St Cross Church is in the village of Appleton Thorn, Cheshire, England. The church is recorded in the National Heritage List for England as a designated Grade II listed building. It is an active Anglican parish church in the diocese of Chester, the archdeaconry of Chester and the deanery of Great Budworth. Its benefice is combined with that of St Matthew's Church, Stretton.

==History==

The church was built in 1886 to a design by Edmund Kirby at the expense of Rowland Egerton-Warburton of Arley Hall.

==Architecture==

It is built in red sandstone with a red tile roof, in Decorated style. Its plan is cruciform with a two-stage tower over the crossing. It has a three-window nave without aisles, a one-window chancel, an oak-framed north porch on a sandstone plinth, and a baptistry projecting from the west end. Above the baptistry is a rose window.
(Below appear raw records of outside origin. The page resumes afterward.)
(** ** The binary stream of an upload *)

(** A socket delivers bytes, and [unread] counts them; what has been sent is
    what was written, the two directions are independent, and timeouts change
    neither. *)
Class UnixStreamOk (T : Type) `{UnixStream T} : Type := {
  us_read_ok :: ReadOk T;
  sent : T → bytes;
  unread_length (t : T) : unread t = length (contents t);
  contents_wf (t : T) : wf_bytes (contents t);
  write_sent data (t t' : T) : write_all data t = (true, t') → sent t' = sent t ++ data;
  write_contents data (t : T) : contents (write_all data t).2 = contents t;
  flush_sent (t : T) : sent (flush t).2 = sent t;
  flush_contents (t : T) : contents (flush t).2 = contents t;
  read_sent n (t : T) : sent (read n t).2 = sent t;
  read_timeout_frame (t : T) : peer_uid (set_read_timeout t).2 = peer_uid t ∧ sent (set_read_timeout t).2 = sent t ∧
    contents (set_read_timeout t).2 = contents t;
  write_timeout_frame (t : T) : peer_uid (set_write_timeout t).2 = peer_uid t ∧ sent (set_write_timeout t).2 = sent t ∧
    contents (set_write_timeout t).2 = contents t;
}.

Module StreamItems.
Import Protocol ProtocolSpec Stream StreamSpec.
Lemma receive_ok o : section_ok (Handlers.receive_section (Net:=Net) o).
Proof.
  intros h t. unfold Handlers.receive_section, Daemon.on_vault, lock_mutex, view, unshared, Daemon.is_long.
  destruct h as [d w files]. simpl. destruct (m_poisoned (ds_vault d)); [done|].
  by destruct (Vault.put_from_reader o _) as [r [[v w'] reader]].
Qed.
Lemma send_ok o : section_ok (Handlers.send_section (Net:=Net) o).
Proof.
  intros h t. unfold Handlers.send_section, Daemon.on_vault, lock_mutex, view, unshared, Daemon.is_long.
  destruct h as [d w files]. simpl. destruct (m_poisoned (ds_vault d)); [done|].
  by destruct (Vault.get_to_writer o _) as [r [[v w'] writer]].
Qed.

(** ** The life of a thread *)

(** After its effect a program only writes to its connection, records the
    outcome of a verification and drops its permit. *)
Inductive finishing : bool → Prog Net T → Prop :=
| finishing_return r : finishing false (Return r)
| finishing_stream {A} held (m : T → A * T) k : (∀ a, finishing held (k a)) → finishing held (OnStream m k)
| finishing_release p : finishing false p → finishing true (ReleaseLong p)
| finishing_record held n k : (∀ a, finishing held (k a)) → finishing held (OnRecovery (Handlers.record_verified n) k).

Definition same_outcome (x y : result unit Daemon.ServeError * (Host Net * T)) : Prop :=
  x.1 = y.1 ∧ x.2.2 = y.2.2 ∧ core x.2.1 = core y.2.1.

Section origin.
Variables (cfg : DaemonConfig) (poisoned : bool) (t0 : T).

(** The host the thread may meet. *)
Definition legal (h : Host Net) : Prop :=
  ds_config (h_daemon h) = cfg ∧ m_poisoned (ds_recovery (h_daemon h)) = poisoned.

(** A refusal because of a long operation in progress. *)
Definition refusing (p : Prog Net T) (t : T) : Prop :=
  finishing false p ∧
  ∀ h rec, ds_config (h_daemon h) = cfg → same_outcome (run p (view true rec h, t)) (Daemon.serve_stream (view true rec h, t0)).

(** What a program that has had no effect yet may do, from the state [t] of its
    connection; [held] tells whether it holds the long-operation permit. *)
Inductive planning : bool → Prog Net T → T → Prop :=
| planning_return r t : planning false (Return r) t
| planning_stream {A} held (m : T → A * T) k t : planning held (k (m t).1) (m t).2 → planning held (OnStream m k) t
| planning_load k t : planning false (k false) t → refusing (k true) t → planning false (LoadLong k) t
| planning_load_either k t : k true = k false → planning false (k false) t → planning false (LoadLong k) t
| planning_acquire granted refused t : planning true granted t → refusing refused t → planning false (AcquireLong granted refused) t
| planning_release p t : planning false p t → planning true (ReleaseLong p) t
| planning_section {A} held (m : Host Net * T → A * (Host Net * T)) k t :
    section_ok m → (∀ a, finishing held (k a)) → planning held (Critical m k) t
| planning_status t :
    requested t0 = Some RqStatus → planning false (Critical (Handlers.on_host Handlers.observe_vault) Handlers.status_reply) t.

(** Run to its end, it does what the connection alone would do. *)
Definition faithful (held : bool) (p : Prog Net T) (t : T) : Prop :=
  ∀ h rec, ds_config (h_daemon h) = cfg →
    same_outcome (run p (view held rec h, t)) (Daemon.serve_stream (view false rec h, t0)).

(** Before the effect; a status request has two moments. *)
Inductive waiting (seen : list (Mutex Vault)) : Prog Net T → T → Prop :=
| waiting_plan held p t : planning held p t → faithful held p t → waiting seen p t
| waiting_status v vault_id lifecycle t :
    requested t0 = Some RqStatus → v ∈ seen →
    (∀ h rec, ds_config (h_daemon h) = cfg →
       same_outcome (run (OnRecovery (Handlers.status_response vault_id lifecycle) Handlers.respond) (view false rec h, t))
         (let '(r, (_, t1)) := Daemon.serve_stream (view false rec (set_vault v h), t0) in (r, (h, t1)))) →
    waiting seen (OnRecovery (Handlers.status_response vault_id lifecycle) Handlers.respond) t.

Lemma waiting_later seen seen' p t : seen ⊆ seen' → waiting seen p t → waiting seen' p t.
Proof. intros Hs [held p' t' ? ?|v vid lc t' ? Hv ?]; [by eapply waiting_plan|eapply waiting_status; [done|by apply Hs|done]]. Qed.

(** After it: the rest is determined and changes nothing. *)
Definition lands (p : Prog Net T) (t : T) (r : result unit Daemon.ServeError) (t1 : T) : Prop :=
  ∀ h, legal h → ∃ h', run p (h, t) = (r, (h', t1)) ∧ core h' = core h.

Definition over (p : Prog Net T) (t : T) (sd : Served T) : Prop :=
  sd_origin sd = t0 ∧ (∃ held, finishing held p) ∧ lands p t (sd_result sd) (sd_stream sd).

Lemma record_verified_outcome n rec rec' :
  m_poisoned rec = m_poisoned rec' → (Handlers.record_verified n rec).1 = (Handlers.record_verified n rec').1.
Proof. intros E. unfold Handlers.record_verified, lock_mutex. rewrite E. by destruct (m_poisoned rec'). Qed.

Lemma record_verified_poisoned n rec : m_poisoned (Handlers.record_verified n rec).2 = m_poisoned rec.
Proof. unfold Handlers.record_verified, lock_mutex. destruct (m_poisoned rec) eqn:E; simpl; congruence. Qed.
(* ===== verification/TypedServer.v ===== *)
(** * Typed tables under the daemon

    Every machine [Server] reaches keeps the types of [Typed]: whatever the
    clients send, in whatever order the threads act, and whatever the witness
    answers, each column has the length and range its schema promises and no two
    chunks of a version share a nonce. *)

From S2P Require Import Prelude Format Cde Crypto Witness Fs Storage Vault WitnessService Https Backup Protocol Daemon Server.
From S2P Require Import StorageSpec VaultSpec Typed BackupSpec DaemonSpec ServerSpec.
From Stdlib Require Import ZArith Lia.
From stdpp Require Import base numbers list gmap strings sorting relations.

Open Scope Z_scope.
Open Scope vlt_scope.

Module TypedServer.
Import Typed.

(** ** Creating a vault *)

Section creating.
Context `{Primitives}.

Lemma typed_initialize : typed_io Storage.initialize_schema any.
Proof. apply typed_exec. by intros db db' Hd [= <-]. Qed.

Lemma typed_insert_envelope e : typed_io (Storage.insert_envelope e) any.
Proof. apply typed_exec. intros db db' Hd E. by apply (insert_meta_typed _ _ _ Hd) in E. Qed.

(** Whatever was behind the connection, a created vault starts typed. *)
Lemma create_typed path passphrase w v w' : Vault.create path passphrase w = (Ok v, w') → db_typed (w_db w').
Proof.
  unfold Vault.create, Storage.create. intros E. do 4 sbind_step E. sbind_step E. injection E as <- <-. do 3 sbind_step E4.
  injection E6 as _ <-. assert (typed_io (Storage.initialize_schema ;* Storage.insert_envelope a2 ;*
    Storage.enforce_owner_private_state_files path) any) as Ht.
  { typed_step; [apply typed_initialize|]. typed_step; [apply typed_insert_envelope|apply typed_private]. }
  by apply Ht in E4 as [? _]; [|apply empty_typed].
Qed.

End creating.

(** ** What typed rows are good for *)

(** A read never stops at the shape of a row: each decodes to a value of its Rust
    type. *)
Record readable (db : Db) : Prop := {
  rd_object oid vid : db_objects db !! oid = Some vid → from_slice vid = Ok (mkId vid : VersionId);
  rd_version vid row : db_versions db !! vid = Some row →
    Storage.version_of_row vid row =
      Ok (mkStored (mkId (vr_object_id row)) (mkId vid) (mkSealed (vr_dek_nonce row) (vr_dek_ciphertext row))
            (mkSealed (vr_manifest_nonce row) (vr_manifest_ciphertext row))
            (vr_plaintext_len row) (vr_chunk_size row) (vr_chunk_count row));
  rd_chunk vid i row : db_chunks db !! (vid, i) = Some row →
    Storage.chunk_of_row i row = Ok (mkChunk i (mkSealed (cr_nonce row) (cr_ciphertext row)));
}.
Section driver.
Context {Net : Type}.
Implicit Types (b : Driver Net) (l : list Printed) (R : World * Files → Service Net → Prop).

Definition lines b : list Printed := map untimed (b_printed b).

(** The host and the thread satisfy [R], and [l] has been printed. *)
Definition at_point R l b : Prop := R (b_host b) (b_service b) ∧ lines b = l.

(** The daemon's thread waits for connections, and no shutdown was requested. *)
Definition stuck b : Prop := ∃ d, b_service b = Serving d ∧ ds_shutdown d = false.

(** How a computation may fail. *)
Definition failed (e : BenchError) b : Prop := honest e ∨ e = Blocks ∧ stuck b.

(** From a state of [P] the computation ends in one of [Q], or fails as above. *)
Definition triple {A} (P : Driver Net → Prop) (m : M (Driver Net) BenchError A) (Q : A → Driver Net → Prop) : Prop :=
  ∀ b r b', P b → m b = (r, b') → match r with Ok a => Q a b' | Err e => failed e b' end.

Lemma triple_bind {A C} P (m : M (Driver Net) BenchError A) (k : A → M (Driver Net) BenchError C) Q S :
  triple P m Q → (∀ a, triple (Q a) (k a) S) → triple P (sbind m k) S.
Proof.
  intros Hm Hk b r b' HP E. unfold sbind in E. destruct (m b) as [[a|e] b1] eqn:E1; specialize (Hm _ _ _ HP E1); simpl in Hm.
  - by eapply Hk.
  - by injection E as <- <-.
Qed.

Lemma triple_pure {A} (φ : Prop) P (m : M (Driver Net) BenchError A) Q : (φ → triple P m Q) → triple (λ b, φ ∧ P b) m Q.
Proof. intros Hm b r b' [? HP]. by apply Hm. Qed.

(** Choose the assertion by looking at the state. *)
Lemma triple_pull {A} P (m : M (Driver Net) BenchError A) Q :
  (∀ b, P b → ∃ P' : Driver Net → Prop, P' b ∧ triple P' m Q) → triple P m Q.
Proof. intros Hm b r b' HP. destruct (Hm b HP) as (P' & ? & Ht). by apply Ht. Qed.

Lemma triple_ret {A} P (a : A) : triple P (sret a) (λ a' b, a' = a ∧ P b).
Proof. by intros b r b' HP [= <- <-]. Qed.

Lemma triple_throw {A} P e (Q : A → Driver Net → Prop) : honest e → triple P (sthrow e) Q.
Proof. intros He b r b' _ [= <- <-]. by left. Qed.

Lemma triple_impl {A} (P P' : Driver Net → Prop) (m : M (Driver Net) BenchError A) (Q Q' : A → Driver Net → Prop) :
  (∀ b, P b → P' b) → (∀ a b, Q' a b → Q a b) → triple P' m Q' → triple P m Q.
Proof. intros HP HQ Hm b r b' Hb E. specialize (Hm _ _ _ (HP _ Hb) E). destruct r; auto. Qed.

Lemma triple_lift {A} P (r : result A BenchError) : (∀ e, r = Err e → honest e) → triple P (returned r) (λ a b, r = Ok a ∧ P b).
Proof. intros He b r' b' HP [= <- <-]. destruct r; [done|]. left. auto. Qed.

Lemma triple_now R l : triple (at_point R l) now (λ _, at_point R l).
Proof. by intros b r b' [HR Hl] [= <- <-]. Qed.

Lemma triple_elapsed R l started : triple (at_point R l) (elapsed started) (λ _, at_point R l).
Proof. by intros b r b' [HR Hl] [= <- <-]. Qed.

Lemma triple_println R l line : triple (at_point R l) (println line) (λ _, at_point R (l ++ [untimed line])).
Proof. intros b r b' [HR <-] [= <- <-]. split; [done|]. unfold lines. simpl. by rewrite map_app. Qed.

Lemma triple_emit R l mode operation bytes run duration :
  bytes ≤ u32_max →
  triple (at_point R l) (emit mode operation bytes run duration) (λ _, at_point R (l ++ [Row mode operation bytes run 0])).
Proof.
  intros Hb. unfold emit. rewrite (bool_decide_eq_true_2 (is_Some _)), orb_true_r; [apply triple_println|].
  exists bytes. by apply u32_try_from_some.
Qed.

Lemma triple_each {X V} (body : V → X → M (Driver Net) BenchError V) (I : V → list Printed → Driver Net → Prop) rows xs :
  (∀ v x l, x ∈ xs → triple (I v l) (body v x) (λ v', I v' (l ++ rows x))) →
  ∀ v l, triple (I v l) (each body v xs) (λ v', I v' (l ++ concat (map rows xs))).
Proof.
  induction xs as [|x xs IH]; intros Hb v l; simpl.
  - intros b r b' HI [= <- <-]. by rewrite app_nil_r.
  - eapply triple_bind; [apply Hb; by left|]. intros v1. rewrite (assoc_L (++)). apply IH. intros v2 y l2 Hy. apply Hb. by right.
Qed.

Lemma run_rows_app l mode bytes run :
  l ++ run_rows mode bytes run = (l ++ [Row mode "put" bytes run 0]) ++ [Row mode "get" bytes run 0].
Proof. by rewrite <-(assoc_L (++)). Qed.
The stained glass in the east window is by Harcourt M. Doyle, dated 1970, and that in the rose window is by Celtic Studios of Swansea, dated 1986. The organ was built in 1906 at a cost of £220, by E. Wadsworth.

==External features==

The churchyard contains six war graves of British service personnel, three from World War I and three from World War II.

==Connections==
The church has connections with the Royal Naval Association because during the Second World War a Royal Naval Air Service station, HMS Blackcap, was in the village. Its ensign hangs in the church.